Auffällig ist, die Veranimalisierung Woyzecks durch den Doktor. Er wird als Ersatz für eine Katze genommen und als Esel verlacht wird. Er soll sich fügen wie ein Tier und soll jeden an sich heran lassen, in dieser Szene die Studenten die seinen Puls fühlen und seine Brust berühren (vgl. S. 26 Z. 2f). Der Doktor scheint sehr herzlos und kalt zu sein, nur Bedacht auf seinen Fortschritt für seine Forschungen. So freut er sich über negative Anzeichen seiner Erbsdiät und seiner Schwindelanfälle ebenso wie der Haarausfall, der eine Folge der oben beschriebenen Diät sein könnte.

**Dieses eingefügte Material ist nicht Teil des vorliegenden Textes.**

Lemma accepted_or_not (grid : GridDimensions) (arr : Grid2DArray)
    (item : LayoutItemSize) (p : Position) (row : JsArray bool) :
  hasDimensions grid arr -> inGrid grid p -> get arr (y p) = Some row ->
  accepted grid arr item p \/ ~ accepted grid arr item p.
Proof.
  intros Hdim Hin Hget. rewrite <- (accepted_iff _ _ _ _ _ Hdim Hin Hget).
  destruct (truthy (get row (x p)));
    [right; by intros ([=] & _)|].
  destruct (willItemOverlay arr (sizeAt item p)) as [[|]|e];
    [right; by intros (_ & [=] & _)| |right; by intros (_ & [=] & _)].
  destruct (_ || _); [right; by intros (_ & _ & [=])|by left].
Qed.

Lemma scanRow_accept (grid : GridDimensions) (arr : Grid2DArray)
    (item : LayoutItemSize) (i j : Z) (row : JsArray bool) (js : list Z) :
  hasDimensions grid arr -> inGrid grid {| x := j; y := i |} ->
  get arr i = Some row ->
  accepted grid arr item {| x := j; y := i |} ->
  scanRow grid arr item i row (j :: js) = OK (Some {| x := j; y := i |}).
Proof.
  intros Hdim Hin Hget Hacc.
  apply (accepted_iff _ _ _ _ _ Hdim Hin Hget) in Hacc as (Hfree & Hov & Hfl).
  simpl in *. by rewrite Hfree, Hov, Hfl.
Qed.

Lemma scanRow_reject (grid : GridDimensions) (arr : Grid2DArray)
    (item : LayoutItemSize) (i j : Z) (row : JsArray bool) (js : list Z) :
  hasDimensions grid arr -> inGrid grid {| x := j; y := i |} ->
  get arr i = Some row ->
  ~ accepted grid arr item {| x := j; y := i |} ->
  scanRow grid arr item i row (j :: js) = scanRow grid arr item i row js.
Proof.
  intros Hdim Hin Hget Hrej.
  rewrite <- (accepted_iff _ _ _ _ _ Hdim Hin Hget) in Hrej.
  destruct (willItemOverlay_spec arr (sizeAt item {| x := j; y := i |}))
    as (b & Hb & _);
    [by eapply hasDimensions_dense|simpl; destruct Hin; simpl in *; lia|].
  simpl in *. destruct (truthy (get row j)); [reflexivity|].
  rewrite Hb in *. simpl. destruct b; [reflexivity|]. simpl.
  destruct (_ || _); [reflexivity|]. exfalso. by apply Hrej.
Qed.

Lemma scanRow_spec (grid : GridDimensions) (arr : Grid2DArray)
    (item : LayoutItemSize) (i : Z) (row : JsArray bool) :
  hasDimensions grid arr -> 0 <= i < rows grid -> get arr i = Some row ->
  forall (n : nat) (j0 : Z),
    0 <= j0 -> j0 + Z.of_nat n <= columns grid ->
    exists r,
      scanRow grid arr item i row (seqZ j0 (Z.of_nat n)) = OK r
      /\ match r with
         | Some p =>
             y p = i /\ j0 <= x p < j0 + Z.of_nat n
             /\ accepted grid arr item p
             /\ forall j, j0 <= j < x p ->
                  ~ accepted grid arr item {| x := j; y := i |}
         | None =>
             forall j, j0 <= j < j0 + Z.of_nat n ->
               ~ accepted grid arr item {| x := j; y := i |}
         end.
Proof.
  intros Hdim Hi Hget. induction n as [|n IH]; intros j0 Hj0 Hn.
  - exists None. split; [reflexivity|]. intros j Hj. lia.
  - rewrite seqZ_cons by lia.
    replace (Z.pred (Z.of_nat (S n))) with (Z.of_nat n) by lia.
    assert (inGrid grid {| x := j0; y := i |}) as Hin
      by (unfold inGrid; simpl; lia).
    destruct (accepted_or_not grid arr item {| x := j0; y := i |} row
                Hdim Hin Hget) as [Hacc|Hrej].
    + exists (Some {| x := j0; y := i |}).
      split; [by apply scanRow_accept|]. simpl.
      split; [reflexivity|]. split; [lia|]. split; [assumption|].
      intros j Hj. lia.
    + rewrite scanRow_reject by assumption.
      destruct (IH (Z.succ j0)) as (r & Hr & Hspec); [lia..|].
      exists r. split; [assumption|]. destruct r as [p|].
      * destruct Hspec as (Hy & Hx & Hacc & Hfirst).
        split; [assumption|]. split; [lia|]. split; [assumption|].
        intros j Hj.
        destruct (decide (j = j0)) as [->|?]; [assumption|].
        apply Hfirst. lia.
      * intros j Hj. destruct (decide (j = j0)) as [->|?]; [assumption|].
        apply Hspec. lia.
Qed.

Lemma scanRows_spec (grid : GridDimensions) (arr : Grid2DArray)
    (item : LayoutItemSize) :
  hasDimensions grid arr ->
  forall (n : nat) (i0 : Z),
    0 <= i0 -> i0 + Z.of_nat n <= rows grid ->
    exists r,
      scanRows grid arr item (seqZ i0 (Z.of_nat n)) = OK r
      /\ match r with
         | Some p =>
             inGrid grid p /\ i0 <= y p
             /\ accepted grid arr item p
             /\ forall q, inGrid grid q -> i0 <= y q -> rowMajorLt q p ->
                  ~ accepted grid arr item q
         | None =>
             forall q, inGrid grid q -> i0 <= y q < i0 + Z.of_nat n ->
               ~ accepted grid arr item q
         end.
Proof.
  intros Hdim. induction n as [|n IH]; intros i0 Hi0 Hn.
  - exists None. split; [reflexivity|]. intros q _ Hq. lia.
  - rewrite seqZ_cons by lia.
    replace (Z.pred (Z.of_nat (S n))) with (Z.of_nat n) by lia. simpl.
    destruct Hdim as (Hlen & Hrows & Hrow).
    destruct (proj2 (Hrows i0)) as [row Hget]; [lia|]. rewrite Hget.
    destruct (Hrow _ _ Hget) as [Hrl _]. rewrite Hrl.
    assert (exists r,
              scanRow grid arr item i0 row (seqZ 0 (columns grid)) = OK r
              /\ match r with
                 | Some p =>
                     y p = i0 /\ 0 <= x p < columns grid
                     /\ accepted grid arr item p
                     /\ forall j, 0 <= j < x p ->
                          ~ accepted grid arr item {| x := j; y := i0 |}
                 | None =>
                     forall j, 0 <= j < columns grid ->
                       ~ accepted grid arr item {| x := j; y := i0 |}
                 end) as (r & Hr & Hspec).
    { destruct (decide (0 <= columns grid)) as [Hc|Hc].
      - destruct (scanRow_spec grid arr item i0 row) with
          (n := Z.to_nat (columns grid)) (j0 := 0) as (r & Hr & Hspec);
          [done|lia|assumption|lia|lia|].
        rewrite Z2Nat.id in Hr, Hspec by assumption. by exists r.
      - exists None. rewrite seqZ_nil by lia. split; [reflexivity|]. lia. }
    rewrite Hr. simpl. destruct r as [p|].
    + destruct Hspec as (Hy & Hx & Hacc & Hfirst).
      exists (Some p). split; [reflexivity|].
      split; [unfold inGrid; lia|]. split; [lia|]. split; [assumption|].
      intros q [Hqx Hqy] Hq0 [Hlt|[Heq Hlt]]; [lia|].
      destruct q as [qx qy]. simpl in *. subst qy. rewrite Hy.
      apply Hfirst. lia.
    + destruct (IH (Z.succ i0)) as (r & Hr' & Hspec'); [lia..|].
      exists r. split; [assumption|]. destruct r as [p|].
      * destruct Hspec' as (Hin & Hy & Hacc & Hfirst).
        split; [assumption|]. split; [lia|]. split; [assumption|].
        intros q Hq Hq0 Hlt.
        destruct (decide (y q = i0)) as [Heq|Hne].
        -- destruct q as [qx qy]. simpl in *. subst qy. apply Hspec.
           by destruct Hq.
        -- apply Hfirst; [assumption|lia|assumption].
      * intros q Hq Hqy.
        destruct (decide (y q = i0)) as [Heq|Hne].
        -- destruct q as [qx qy]. simpl in *. subst qy. apply Hspec.
           by destruct Hq.
        -- apply Hspec'; [assumption|lia].
Qed.

Lemma findPosition_spec {T : Type} (grid : GridDimensions)
    (layout : Layout T) (item : LayoutItemSize) (arr : Grid2DArray) :
  layoutTo2DArray grid layout false = OK arr ->
  exists r,
    findPositionForItemInGrid grid layout item = OK r
    /\ match r with
       | Some p =>
           inGrid grid p /\ accepted grid arr item p
           /\ forall q, inGrid grid q -> rowMajorLt q p ->
                ~ accepted grid arr item q
       | None => forall q, inGrid grid q -> ~ accepted grid arr item q
       end.
Proof.
  intros Harr. unfold findPositionForItemInGrid. rewrite Harr. simpl.
  apply layoutTo2DArray_OK in Harr as [Hdim _].
  destruct (decide (0 <= rows grid)) as [Hrows|Hrows].
  - destruct (scanRows_spec grid arr item Hdim)
      with (n := Z.to_nat (rows grid)) (i0 := 0) as (r & Hr & Hspec);
      [lia..|].
    rewrite Z2Nat.id in Hr, Hspec by assumption.
    destruct Hdim as (Hlen & _). rewrite Hlen.
    exists r. split; [assumption|]. destruct r as [p|].
    + destruct Hspec as (Hin & _ & Hacc & Hfirst).
      split; [assumption|]. split; [assumption|].
      intros q Hq Hlt. apply Hfirst; [assumption| |assumption].
      by destruct Hq as [_ [? _]].
    + intros q Hq. apply Hspec; [assumption|]. destruct Hq as [_ ?]. lia.
  - destruct Hdim as (Hlen & _). rewrite Hlen, seqZ_nil by lia.
    exists None. split; [reflexivity|]. intros q [_ Hq]. lia.
Qed.

Lemma findPosition_returns {T : Type} (grid : GridDimensions)
    (layout : Layout T) (item : LayoutItemSize) (r : option Position) :
  findPositionForItemInGrid grid layout item = OK r ->
  exists arr, layoutTo2DArray grid layout false = OK arr.
Proof.
  unfold findPositionForItemInGrid.
  destruct (layoutTo2DArray grid layout false) as [arr|e]; [eauto|discriminate].
Qed.

Lemma collisionFree_origin (arr : Grid2DArray) (item : LayoutItemSize)
    (p : Position) :
  1 <= width item -> 1 <= height item ->
  collisionFree arr item p -> occupied arr (x p) (y p) = false.
Proof.
  intros Hw Hh Hcoll. apply Hcoll. unfold covers. simpl. lia.
Qed.

(** ** Array literals are plain *)

Lemma fromList_plainRow (l : list bool) : plainRow (fromList l).
Proof.
  intros cx. rewrite get_fromList. simpl. case_decide as Hcx.
  - rewrite lookup_lt_is_Some. lia.
  - split; [by intros [? [=]]|lia].
Qed.

Lemma fromList_plainMatrix (l : list (JsArray bool)) :
  Forall plainRow l -> plainMatrix (fromList l).
Proof.
  intros Hl cy Hcy. simpl in Hcy. rewrite get_fromList.
  case_decide; [|lia].
  destruct (l !! Z.to_nat cy) as [row|] eqn:Hrow.
  - exists row. split; [reflexivity|].
    by apply (Forall_lookup_1 _ _ _ _ Hl Hrow).
  - apply lookup_ge_None in Hrow. lia.
Qed.

(** ** The heap of arrays *)

Lemma freshAddr_fresh {T : Type} (h : Heap T) (o : Obj T) :
  o ∈ mjoin h -> addr o ≠ freshAddr h.
Proof.
  intros Hin Heq. apply (list_elem_of_fmap_2 addr) in Hin.
  apply max_list_elem_of_le in Hin. unfold freshAddr in Heq. lia.
Qed.

Lemma elements_lookup {T : Type} (h : Heap T) (r : nat) (elems : list (Obj T)) :
  h !! r = Some elems -> elements h r = elems.
Proof.
  intros H. unfold elements. by rewrite H.
Qed.

Lemma elem_of_heap {T : Type} (h : Heap T) (r : nat) (elems : list (Obj T))
    (o : Obj T) :
  h !! r = Some elems -> o ∈ elems -> o ∈ mjoin h.
Proof.
  intros Hr Ho. apply list_elem_of_join. exists elems.
  split; [assumption|]. by eapply list_elem_of_lookup_2.
Qed.

Lemma lookup_newArray {T : Type} (h : Heap T) (elems : list (Obj T)) :
  (h ++ [elems]) !! length h = Some elems.
Proof.
  by apply list_lookup_middle.
Qed.

Lemma lookup_push {T : Type} (h : Heap T) (r : nat) (elems : list (Obj T))
    (o : Obj T) :
  h !! r = Some elems -> push h r o !! r = Some (elems ++ [o]).
Proof.
  intros H. unfold push. by rewrite list_lookup_alter_eq, H.
Qed.

Lemma lookup_push_other {T : Type} (h : Heap T) (r r' : nat) (o : Obj T) :
  r ≠ r' -> push h r o !! r' = h !! r'.
Proof.
  intros H. unfold push. by apply list_lookup_alter_ne.
Qed.

Lemma elem_of_push {T : Type} (h : Heap T) (r : nat) (o new : Obj T) :
  o ∈ mjoin h -> o ∈ mjoin (push h r new).
Proof.
  intros Ho. apply list_elem_of_join in Ho as (elems & Ho & Helems).
  apply list_elem_of_lookup_1 in Helems as [r' Hr'].
  destruct (decide (r = r')) as [->|Hne].
  - apply (elem_of_heap _ r' (elems ++ [new])); [by apply lookup_push|].
    apply elem_of_app. by left.
  - apply (elem_of_heap _ r' elems); [|assumption].
    by rewrite lookup_push_other.
Qed.

(** ** The repair loop *)

Lemma repairLoop_no_overflow {T : Type} (grid : GridDimensions)
    (items : list (Obj T)) (newLayout : nat) (h : Heap T) :
  Forall (fun i => overflows grid (fields i) = false) items ->
  repairLoop grid items newLayout h = (OK newLayout, h).
Proof.
  induction 1 as [|item items Hitem _ IH]; [reflexivity|].
  simpl. by rewrite Hitem.
Qed.

Lemma remaining_snoc {T : Type} (layout gone : list (Obj T)) (item : Obj T) :
  filter (fun i => addr i ≠ addr item) (remaining layout gone)
  = remaining layout (gone ++ [item]).
Proof.
  unfold remaining. rewrite list_filter_filter. apply list_filter_iff.
  intros i. rewrite fmap_app, elem_of_app. simpl.
  rewrite list_elem_of_singleton. tauto.
Qed.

Die zu analysierende Szene kann als Kritik des Autors an der Überlegenheit des akademischen Standes über die niederen Stände gesehen werden. Durch seine akademische Bildung, welche im höchstwahrscheinlich durch sein Elternhaus finanziert wurde, setzt der Doktor sich von allen anderen Ständen ab und behandelt sie von oben herab. Diese Überlegenheit kann sich der Doktor teilweise nur durch seine gute finanzielle Lage der Eltern und seine geburtlichen Anlagen erlauben, für die er keinerlei Anstrengungen und Mühen hat zollen müssen. Dies betrachtet der Autor als unfair und als unmögliches Verhalten des Doktors. Des Weiteren kritisiert der Doktor das Verlassen des doktortypischen Rollenbilds, welches zu einer unmenschlichen Behandlung seiner Mitmenschen führt.
Das in dieser Szene behandelte Thema in Verbindung mit der Kritik seitens des Autors, ist auch heutzutage noch aktuell und weiterhin extrem präsent. Der Doktor kann stellvertretend als der akademische Stand gesehen werden, welcher sich über alle anderen Stände stellt, nur aufgrund seiner Geburtsanlagen. Dies lässt sich auch in unserer heutigen Gesellschaft beobachten. Finanziell besser gestellte Familien haben bessere Möglichkeiten ihre Kinder zu fördern und ihnen eine bessere Bildung zu ermöglichen. Dies ist als Spirale anzusehen. Die Kinder erhalten eine bessere Berufschance, können eine höheren Lohn erzielen und ihren Kindern dasselbe angedeihen lassen und ihnen die selben Vorteile bieten. Viele Familien aus niederen Schichten können ihren Kindern dies nicht ermöglichen.